Silkies have five toes on their feet instead of the usual four.  The fifth toe is very small and pokes out between two others, like it just mistakenly sprouted there one day and decided to hang around.  Even with the extra toe (or perhaps because of it) our Silkie, Mokey is a clumsy lady.  Whenever she’s chased by another chicken she does this hysterical hop/sprint while flapping her wings and trying to stay upright.  I laugh every time I see it.

black silkie with extra toe

4. Silkie Ears are Turquoise

The earlobes of these birds is what truly makes them stand out.  We thought something was wrong with our Silkie rooster when we noticed his ears were turning blue.  In fact, they were bright turquoise!  ‘How interesting!’ we said.  How creepy! we thought.  When his comb and wattles started coming in purplish maroon, I was sure we had some kind of circus freak on our hands.  Turns out, that’s just Silkies for ya.

silkie chicken

5. Silkies Make Good Pets

Because of the docile nature of these birds and the fact that they don’t make much noise and can barely fly, many people keep them as pets. They are very sweet and love to be held and pet. I’ve seen Silkies that crave the attention of their owners and will sit on their lap all day long. Because of these qualities, they are also the most recommended breed for children.


6. Silkies are a delicacy

Many people consider Silkie meat to be a delicacy, and  restaurants like to charge a pretty penny because of it.  Many cultures also believe Silkie meat to have healing properties and contain more nutrients than traditional chicken meat.  In China, where Silkies were first bred, women eat these birds after giving birth to get their strength back.

Molting silkie

7. Silkies are the best mothers in the chicken world

It’s no secret that Silkies make wonderful mothers.  Their tendency to go broody (have the urge to sit on eggs) is much higher than any other breed.  They will patiently incubate those eggs and lovingly care for whatever comes out of them.  They will proudly raise the babies of uninterested flock mates, and I’ve even heard stories of them raising baby ducks and turkeys!

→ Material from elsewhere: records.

Lemma edit_loop_types v0 cp enter rest ks : ∀ fuel line i s,
  editing v0 cp line s → fits v0 (history s) (length ks) line i → cursor_row v0 + 1 < rows v0 →
  exit_requested (shared s) = false → use_sdl2_text (shared s) = true →
  events (shared s) = map Pressed ks ++ Pressed enter :: rest →
  Forall (λ ki, submits ki = false ∧ ch ki < 0x80) ks → submits enter = true → (length ks < fuel)%nat →
  let line' := (foldl (type_key (history s)) (line, i) ks).1 in
  ∃ s', edit_loop enc_decode fuel line i s = (Ok (Line line'), s') ∧
    events (shared s') = rest ∧ history s' = history s ∧
    ∀ i j, 0 ≤ i < rows v0 → 0 ≤ j < cols v0 →
      at_ (console_mgr (shared s')) i j =
      if (i =? cursor_row v0) && (cursor_col v0 <=? j)
      then Some (cell_of enc_decode ATTR_NORMAL cp (default 0x20 (idx line' (j - cursor_col v0))))
      else at_ v0 i j.
Proof.
  induction ks as [|ki ks IH]; intros fuel line i s Hed Hf Hrow Hq Hu He Hks Hen Hfuel;
    (destruct fuel as [|fuel]; [cbn in Hfuel; lia|]); cbn [edit_loop foldl map app] in *.
  - rewrite (bind_run _ _ _ _ _ (read_key_pressed _ _ _ Hq Hu He)). cbv beta iota.
    apply (editing_events v0 cp line rest) in Hed. set (s1 := with_shared _ s) in *.
    pose proof Hed as [Hk Hcp Ht (M1 & M2 & _) Hr Hc Hat].
    destruct (write_crlf enc_decode ATTR_NORMAL cp (console_mgr (shared s1)) Ht) as (v' & o & E & _ & _ & _ & _ & Hsame);
      [lia|]. rewrite <- Hcp in E. apply (write_out_screen _ _ _ _ Hk) in E.
    exists (with_shared (with_screen v' o (shared s1)) s1). split; [|split; [done|split; [done|]]].
    + unfold submits in Hen. unfold edit_key.
      assert (E2 : (write_out enc_decode CRLF;; mret (M:=cmd S H) (@None (rstring * Z))) s1 =
        (Ok None, with_shared (with_screen v' o (shared s1)) s1)) by by rewrite (bind_run _ _ _ _ _ E).
      rewrite (bind_run _ _ s1 None (with_shared (with_screen v' o (shared s1)) s1)); [done|].
      change ((get ≫= ?f) s1) with (f s1 s1). cbv beta zeta. by rewrite Hen.
    + intros i' j Hi Hj. cbn [console_mgr shared with_shared with_screen]. by rewrite Hsame, Hat.
  - apply Forall_cons in Hks as [[Hsub Hch] Hks].
    rewrite (bind_run _ _ _ _ _ (read_key_pressed _ _ _ Hq Hu He)). cbv beta iota.
    apply (editing_events v0 cp line (map Pressed ks ++ Pressed enter :: rest)) in Hed. set (s1 := with_shared _ s) in *.
    destruct (edit_key_types v0 cp (length ks) line i ki s1 Hed Hf Hsub Hch) as (s2 & E & Hed2 & Hd & Hf2).
    rewrite (bind_run _ _ _ _ _ E). cbv beta iota.
    destruct (drawn_same _ _ Hd) as (D1 & D2 & D3 & D4). change (history s1) with (history s) in *.
    destruct (type_key (history s) (line, i) ki) as [line2 i2] eqn:Etk. cbn [fst snd] in *.
    rewrite <- D4 in Hf2 |- *. apply (IH fuel line2 i2 s2); [done|done|done|by rewrite D2|by rewrite D3|by rewrite D1|done|done|cbn [length] in Hfuel; lia].
Qed.
End editor.

(** C20: what the user sees is what the shell gets.  On a window whose prompt leaves room, typing
    keys (letters, Backspace, Escape, the arrows through the history) and then Enter returns the
    line the keys spell, takes these keys and no more, and leaves the cells from the prompt on
    showing exactly this line, with blanks after it and every other cell as it was. *)
Theorem line_shown `{B : Build} {S H} `{HO : ShellHost H} enc_decode (s : CmdShell S H) ks enter rest :
  let v0 := console_mgr (shared s) in
  let cell c := Some (cell_of enc_decode ATTR_NORMAL (active_codepage (shared s)) c) in
  output_sink s = Vio → input_source s = Kbd →
  use_sdl2_text (shared s) = true → exit_requested (shared s) = false →
  tty_ok v0 → cursor_row v0 + 1 < rows v0 →
  (∀ j, cursor_col v0 ≤ j < cols v0 → at_ v0 (cursor_row v0) j = cell 0x20) →
  events (shared s) = map Pressed ks ++ Pressed enter :: rest →
  Forall (λ ki, submits ki = false ∧ ch ki < 0x80) ks → submits enter = true →
  cursor_col v0 + len ks < cols v0 →
  Forall (λ t, Forall ascii t ∧ cursor_col v0 + len t + len ks < cols v0) (history s) →
  let line := typed_line (history s) ks in
  ∃ s', read_line enc_decode s = (Ok (Line line), s') ∧ events (shared s') = rest ∧ history s' = history s ∧
    ∀ i j, 0 ≤ i < rows v0 → 0 ≤ j < cols v0 →
      at_ (console_mgr (shared s')) i j =
      if (i =? cursor_row v0) && (cursor_col v0 <=? j)
      then cell (default 0x20 (idx line (j - cursor_col v0)))
      else at_ v0 i j.
Proof.
  intros v0 cell Hk Hi Hu Hq Ht Hrow Hbl He Hks Hen Hroom Hh line.
  pose proof Ht as ([Hg Hcr Hcc] & _). pose proof (len_nonneg (history s)).
  unfold read_line. change ((get ≫= ?f) s) with (f s s). cbv beta. rewrite Hi.
  apply (edit_loop_types enc_decode v0 (active_codepage (shared s)) enter rest ks); try done.
  - split; try done; [by rewrite Z.add_0_r|]. intros i j Hi' Hj.
    destruct (Z.eqb_spec i (cursor_row v0)) as [->|]; cbn [andb]; [|done].
    destruct (Z.leb_spec (cursor_col v0) j); [|done].
    pose proof (len_nonneg (@nil Z)). rewrite idx_outside by (change (len (@nil Z)) with 0; lia). apply (Hbl j). lia.
  - split; try done; unfold len in *; cbn [length]; lia.
  - rewrite He, length_app, length_map. cbn [length]. lia.
Qed.

(** Typing, a correction and a line from the history. *)
Lemma line_shown_witness :
  let h := [str "dir"] in
  let key c := mk_key c 0 0 in
  let ks := [key 0x76; key 0x78; key 0x08; key 0x65; mk_key 0 SCAN_UP 0; mk_key 0 SCAN_DOWN 0; key 0x76; key 0x65; key 0x72] in
  let s := with_history h (with_shared (with_events (map Pressed ks ++ [Pressed (key 0x0D)]) false
    (shared (demo_shell []))) (demo_shell [])) in
  ∃ s', read_line (B := dev_profile) (HO := demo_host) same_bytes s = (Ok (Line (str "ver")), s') ∧
    at_ (console_mgr (shared s')) 0 2 = Some (0x72, 0x07, 0x72) ∧ at_ (console_mgr (shared s')) 0 3 = Some (0x20, 0x07, 0x20).
Proof.
  intros h key ks s.
  destruct (line_shown (B := dev_profile) (HO := demo_host) same_bytes s ks (key 0x0D) []) as (s' & E & _ & _ & Hat).
  - done.
  - done.
  - done.
  - done.
  - split; [|split; [done|right; by vm_compute]].
    split; [split; by vm_compute|split; by vm_compute|split; by vm_compute].
  - by vm_compute.
  - intros j Hj. assert (0 ≤ j < 80) as Hj' by exact Hj. clear Hj. unfold at_, cell_at. cbn [shared].
    assert (∀ k, (k < 80)%nat → at_ (console_mgr (shared s)) 0 (Z.of_nat k) =
      Some (cell_of same_bytes ATTR_NORMAL 437 0x20)) as Hall.
    { intros k Hk. do 80 (destruct k as [|k]; [vm_compute; reflexivity|]). lia. }
    specialize (Hall (Z.to_nat j)). rewrite Z2Nat.id in Hall by lia. apply Hall. lia.
  - done.
  - repeat apply Forall_cons_2; [split; [reflexivity|vm_compute; reflexivity]..|by apply Forall_nil_2].
  - done.
  - by vm_compute.
  - apply Forall_singleton. split; [|by vm_compute].
    repeat apply Forall_cons_2; [split; vm_compute; (reflexivity || discriminate)..|by apply Forall_nil_2].
  - exists s'. split; [exact E|]. split; (rewrite Hat by (vm_compute; split; done); vm_compute; reflexivity).
Defined.
(* ===== verification/PmRes.v ===== *)
(** The resource templates of the Presentation Manager (src/src/loader/pm_win.rs): menus and dialog
    boxes read from guest memory, and the windows made of a dialog template.

    An item of a menu takes six bytes at least and so does a nested menu, so the size of the
    template bounds the recursion. *)
From S2P Require Import Prelude Bytes Codepage GuestMem PmTypes.
From S2P Require FileFormat.

Definition MIS_SEPARATOR := 0x0004.
Definition MIS_SUBMENU := 0x0010.
Definition MIS_END := 0x8000.
Definition WS_VISIBLE := 0x80000000.
(** A u16 read as i16. *)
Definition as_i16 (x : Z) : Z := (x + 0x8000) mod M16 - 0x8000.
(** A bit of [flags] that [mask] names. *)
Definition has (flags mask : Z) : bool := negb (Z.land flags mask =? 0).

Section templates.
Context {B : Build}.
Implicit Types m : GuestMemory.

(** [base + a + b ..] in u32. *)
Fixpoint addr (base : Z) (l : list Z) : outcome () Z :=
  match l with [] => Ok base | a :: l => b ← uadd M32 base a; addr b l end.
Definition rd16 m (base : Z) (l : list Z) : outcome () Z :=
  a ← addr base l; Ok (default 0 (read16 m a)).

(** [read_nul_str_at]: the text and the new offset; [n] bytes are left. *)
Fixpoint nul_str m (base : Z) (n : nat) (offset : Z) : outcome () (rstring * Z) :=
  match n with
  | O => Ok ([], offset)
  | S n =>
    a ← uadd M32 base offset;
    let b := default 0 (read8 m a) in
    offset ← uadd M32 offset 1;
    if b =? 0 then Ok ([], offset)
    else '(s, offset) ← nul_str m base n offset; Ok (b :: s, offset)
  end.
Definition read_nul_str_at m (base offset max_size : Z) : outcome () (rstring * Z) :=
  nul_str m base (Z.to_nat (max_size - offset)) offset.

(** [parse_menu_items]: the items and the new offset. *)
Fixpoint parse_menu_items (fuel : nat) m (base size offset : Z) (use_count : bool) (remaining : Z)
    : outcome () (list MenuItem * Z) :=
  match fuel with
  | O => Diverge
  | S fuel =>
    if use_count && (remaining =? 0) then Ok ([], offset)
    else
      e ← uadd M32 offset 6;
      if size <? e then Ok ([], offset)
      else
        raw_style ← rd16 m base [offset];
        attr ← rd16 m base [offset; 2];
        id ← rd16 m base [offset; 4];
        offset ← uadd M32 offset 6;
        let is_last := negb use_count && has raw_style MIS_END in
        let style := Z.land raw_style (M16 - 1 - MIS_END) in
        '(text, offset) ← (if has style MIS_SEPARATOR then Ok ([], offset)
                           else read_nul_str_at m base offset size);
        '(children, offset) ←
          (if has style MIS_SUBMENU then
             e ← uadd M32 offset 10;
             if e <=? size then
               child_count ← rd16 m base [offset; 8];
               offset ← uadd M32 offset 10;
               parse_menu_items fuel m base size offset (0 <? child_count) child_count
             else Ok ([], offset)
           else Ok ([], offset));
        let item := mk_item id style attr text children in
        if is_last then Ok ([item], offset)
        else
          '(items, offset) ← parse_menu_items fuel m base size offset use_count
                               (if use_count then remaining - 1 else remaining);
          Ok (item :: items, offset)
  end.
Definition menu_fuel (size : Z) : nat := S (Z.to_nat size).
Definition parse_menu_template m (guest_addr size : Z) : outcome () (list MenuItem) :=
  if size <? 10 then Ok []
  else
    item_count ← rd16 m guest_addr [8];
    fst <$> parse_menu_items (menu_fuel size) m guest_addr size 10 (0 <? item_count) item_count.

(** [DlgItemInfo] *)
Record DlgItemInfo := mk_dlg_item {
  d_x : Z; d_y : Z; d_cx : Z; d_cy : Z; d_id : Z; d_style : Z; d_class : rstring; d_text : rstring;
}.
Record DlgTemplate := mk_dlg { t_x : Z; t_y : Z; t_cx : Z; t_cy : Z; t_title : rstring; t_items : list DlgItemInfo }.

Definition rd_i16 m (base : Z) (l : list Z) : outcome () Z := as_i16 <$> rd16 m base l.
(** Text of the pool at [off], when it lies inside. *)
Definition pool_text m (guest_addr off size : Z) : outcome () rstring :=
  if (0 <? off) && (off <? size) then fst <$> read_nul_str_at m guest_addr off size else Ok [].
(** The scan for the next item: a class ordinal from 1 to 10. *)
Fixpoint skip_data (fuel : nat) m (guest_addr items_end off : Z) : outcome () Z :=
  match fuel with
  | O => Diverge
  | S fuel =>
    e ← uadd M32 off 2;
    if e <=? items_end then
      maybe_class ← rd16 m guest_addr [off];
      if in_range 1 10 maybe_class then Ok off
      else off ← uadd M32 off 2; skip_data fuel m guest_addr items_end off
    else Ok off
  end.
Definition dlg_class (class_ord : Z) : rstring :=
  match class_ord with
  | 3 => str "WC_BUTTON" | 5 => str "WC_STATIC" | 6 => str "WC_ENTRYFIELD"
  | 7 => str "WC_LISTBOX" | _ => str "WC_STATIC"
  end.
(** The loop over the items, [left] of them. *)
Fixpoint dlg_items (left : nat) m (guest_addr size items_end off : Z) : outcome () (list DlgItemInfo) :=
  match left with
  | O => Ok []
  | S left =>
    e ← uadd M32 off 20;
    if items_end <? e then Ok []
    else
      class_ord ← rd16 m guest_addr [off];
      text_off ← rd16 m guest_addr [off; 4];
      off ← uadd M32 off 10;
      ix ← rd_i16 m guest_addr [off];
      iy ← rd_i16 m guest_addr [off; 2];
      icx ← rd_i16 m guest_addr [off; 4];
      icy ← rd_i16 m guest_addr [off; 6];
      id ← rd16 m guest_addr [off; 8];
      off ← uadd M32 off 10;
      off ← (if bool_decide (left = 0%nat) then Ok items_end
             else skip_data (menu_fuel size) m guest_addr items_end off);
      text ← pool_text m guest_addr text_off size;
      items ← dlg_items left m guest_addr size items_end off;
      Ok (mk_dlg_item ix iy icx icy id WS_VISIBLE (dlg_class class_ord) text :: items)
  end.
Definition parse_dlg_template m (guest_addr size : Z) : outcome () (option DlgTemplate) :=
  if size <? 40 then Ok None
  else
    c_items ← rd16 m guest_addr [16];
    title_off ← rd16 m guest_addr [24];
    x ← rd_i16 m guest_addr [30];
    y ← rd_i16 m guest_addr [32];
    cx ← rd_i16 m guest_addr [34];
    cy ← rd_i16 m guest_addr [36];
    title ← pool_text m guest_addr title_off size;
    let items_end := if (0 <? title_off) && (title_off <? size) then title_off else size in
    items ← dlg_items (Z.to_nat c_items) m guest_addr size items_end 50;
    Ok (Some (mk_dlg x y cx cy title items)).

I can’t even imagine our one pound bird raising a bunch of turkeys.  They would tower over her in just a few weeks!  We have high hopes for Mokey going broody this spring.  Since our rooster is a cross breed, and we have such variety of breeds in our hens, whatever comes out of those eggs is going to be quite a surprise.  I can’t even imagine the hilarity of that fluffy Silkie butt parading around with a brood of weirdo mixed up chicks.